El dramaturgo contemporáneo debe nutrirse de la filosofía igual que se nutre de la poesía, de la historia y de su propia vida, sus obsesiones, miedos... para desarrollar su propia concepción del mundo y su singular forma de expresarlo dramáticamente. Pero también debe alimentarse del vecino que se cruza en la escalera, del hombre que viene a mirar el gas, del taxista, de la portera... Por lo demás, no hay recetas. En el teatro las obras funcionan o no funcionan. Ese es el misterio.
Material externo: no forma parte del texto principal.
(* ===== verification/MirrorProperties.v ===== *)
(** * The copies of a remote cluster follow the originals *)

From Stdlib Require Import Ascii.
From S2P Require Import Prelude GoNet GoStrings NetworkingV1 MulticlusterV1 Kubernetes Utils IPAMTypes KubeClient Store ClientUtils PodController Predicates Mirror.

(** ** What the mirror relies on *)

Definition rs_set_UID (uid : string) (rs : RemoteSubnet) : RemoteSubnet :=
  mkRemoteSubnet (om_set_UID uid (rs_Meta rs)) (rs_Spec rs) (rs_LastModifyTime rs).
Definition rs_Name (rs : RemoteSubnet) : string := om_Name (rs_Meta rs).

(** The documented effect of the calls on the remote subnets of the parent:
    an object written may get a UID, an object with finalizers is only marked
    by its deletion, calls that fail have no effect. *)
Class RemoteSubnetLaws `{ApiMachinery} (W : Type) {OC : ObjectClient W RemoteSubnet} : Type := {
  rs_view : W → gmap string RemoteSubnet;
  rs_keys w k rs : rs_view w !! k = Some rs → rs_Name rs = k;
  rs_List_law w opts : match oc_List w opts with
    | Ret l => ∀ rs, rs ∈ l ↔ rs_view w !! rs_Name rs = Some rs ∧ opts_match opts (rs_Meta rs)
    | Fail _ => True
    | _ => False
    end;
  rs_CreateOrPatch_law blank f w :
    (∀ rs, match f rs with Ret rs' => rs_Name rs' = rs_Name rs | Fail _ => True | _ => False end) →
    post (oc_CreateOrPatch blank f) w (λ o w', match o with
      | Ret (_, rs) => ∃ rs' uid, f (default blank (rs_view w !! rs_Name blank)) = Ret rs' ∧ rs = rs_set_UID uid rs' ∧
                         rs_view w' = <[rs_Name blank := rs]> (rs_view w)
      | Fail _ => rs_view w' = rs_view w
      | _ => False
      end);
  rs_Delete_law name w :
    post (oc_Delete (T := RemoteSubnet) name) w (λ o w', match o with
      | Ret _ => ∃ rs t, rs_view w !! name = Some rs ∧
          rs_view w' = (if decide (om_Finalizers (rs_Meta rs) = []) then delete name (rs_view w)
                        else <[name := mkRemoteSubnet (om_set_DeletionTimestamp (Some t) (rs_Meta rs)) (rs_Spec rs)
                                        (rs_LastModifyTime rs)]> (rs_view w))
      | Fail e => rs_view w' = rs_view w ∧ (IsNotFound e = true → rs_view w !! name = None)
      | _ => False
      end);
  rs_StatusPatch_law old new w :
    post (oc_StatusPatch old new) w (λ o w', match o with
      | Ret _ => ∃ rs, rs_view w !! rs_Name old = Some rs ∧
                   rs_view w' = <[rs_Name old := rs_set_LastModifyTime (rs_LastModifyTime new) rs]> (rs_view w)
      | Fail _ => rs_view w' = rs_view w
      | _ => False
      end)
}.
Lemma To4_raw ip : To4 (raw ip) = To4 ip.
Proof.
  unfold raw. case_decide as H4; [done|]. assert (length (To4 ip) = 4%nat) as Hl.
  { unfold To4 in *. repeat case_decide; try done. rewrite length_drop. lia. }
  unfold To4 at 1. by rewrite decide_True.
Qed.

Lemma Contains_raw n a : IPNet_Contains (mkIPNet (raw (IPNet_IP n)) (IPNet_Mask n)) a = IPNet_Contains n a.
Proof.
  unfold IPNet_Contains, networkNumberAndMask. cbn [IPNet_IP IPNet_Mask]. rewrite To4_raw.
  unfold raw. by case_decide.
Qed.

Lemma addr_raw ip : valid_ip ip → valid_ip (raw ip) ∧ addr (raw ip) = addr ip ∧ is_v4 (raw ip) = is_v4 ip.
Proof.
  intros Hv. destruct (raw_form_of ip Hv) as (len & base & [_ _ [Hb Hl] Ha _ Hs _ _]).
  destruct (Hs (raw ip) Hb Hl) as [Hvr Har]. split; [done|]. split; [congruence|]. unfold is_v4. by rewrite To4_raw.
Qed.

Lemma block_contains n k a :
  is_block n k → valid_ip a →
  IPNet_Contains n a = true ↔ is_v4 a = is_v4 (IPNet_IP n) ∧ addr (IPNet_IP n) ≤ addr a < addr (IPNet_IP n) + 2 ^ k.
Proof.
  intros [Hv [len Hn]] Ha. rewrite <-Contains_raw, (Contains_block _ _ _ Hn) by done. cbn [IPNet_IP].
  destruct (addr_raw _ Hv) as (_ & -> & ->). unfold host_bits. replace (8 * Z.of_nat len - _) with k by lia. done.
Qed.

Lemma block_size n k : is_block n k → 0 ≤ k.
Proof. intros [_ [len [_ Ho _ _ _]]]. lia. Qed.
Esa es la carga que las gentes del teatro tenemos que soportar. “Sólo aquel que en verdad puede procurarse a sí mismo una carga es libre”, escribió Heiddegger. Bueno, parece que la recompensa merece la pena.
“El hecho de que unos creen arte mientras otros padecen, ¿no es una prueba escandalosa de la injusticia del mundo?”. La pregunta se repite una y otra vez en la cabeza del creador, al que se le presupone una sensibilidad especial. Quizás encontremos una respuesta, nada alentadora, a esta pregunta en la biografía del pensamiento de Nietzsche escrita por el filósofo e historiador alemán Rüdiger Safranski: “Si el arte justifica la existencia estéticamente, ello sucede sobre el fondo de una crueldad. Esta ‘crueldad en la esencia de toda cultura’ demuestra que la existencia es una herida eterna y la terapia del arte, la justificación estética, mantiene la herida abierta”.
Mantener las heridas abiertas, las preguntas abiertas, las respuestas abiertas, la vida abierta y el teatro abierto. Siempre abierto para aquellos que amen la vida o que no sepan cómo hacerlo. No tengamos miedo nosotros de ser demasiado humanos.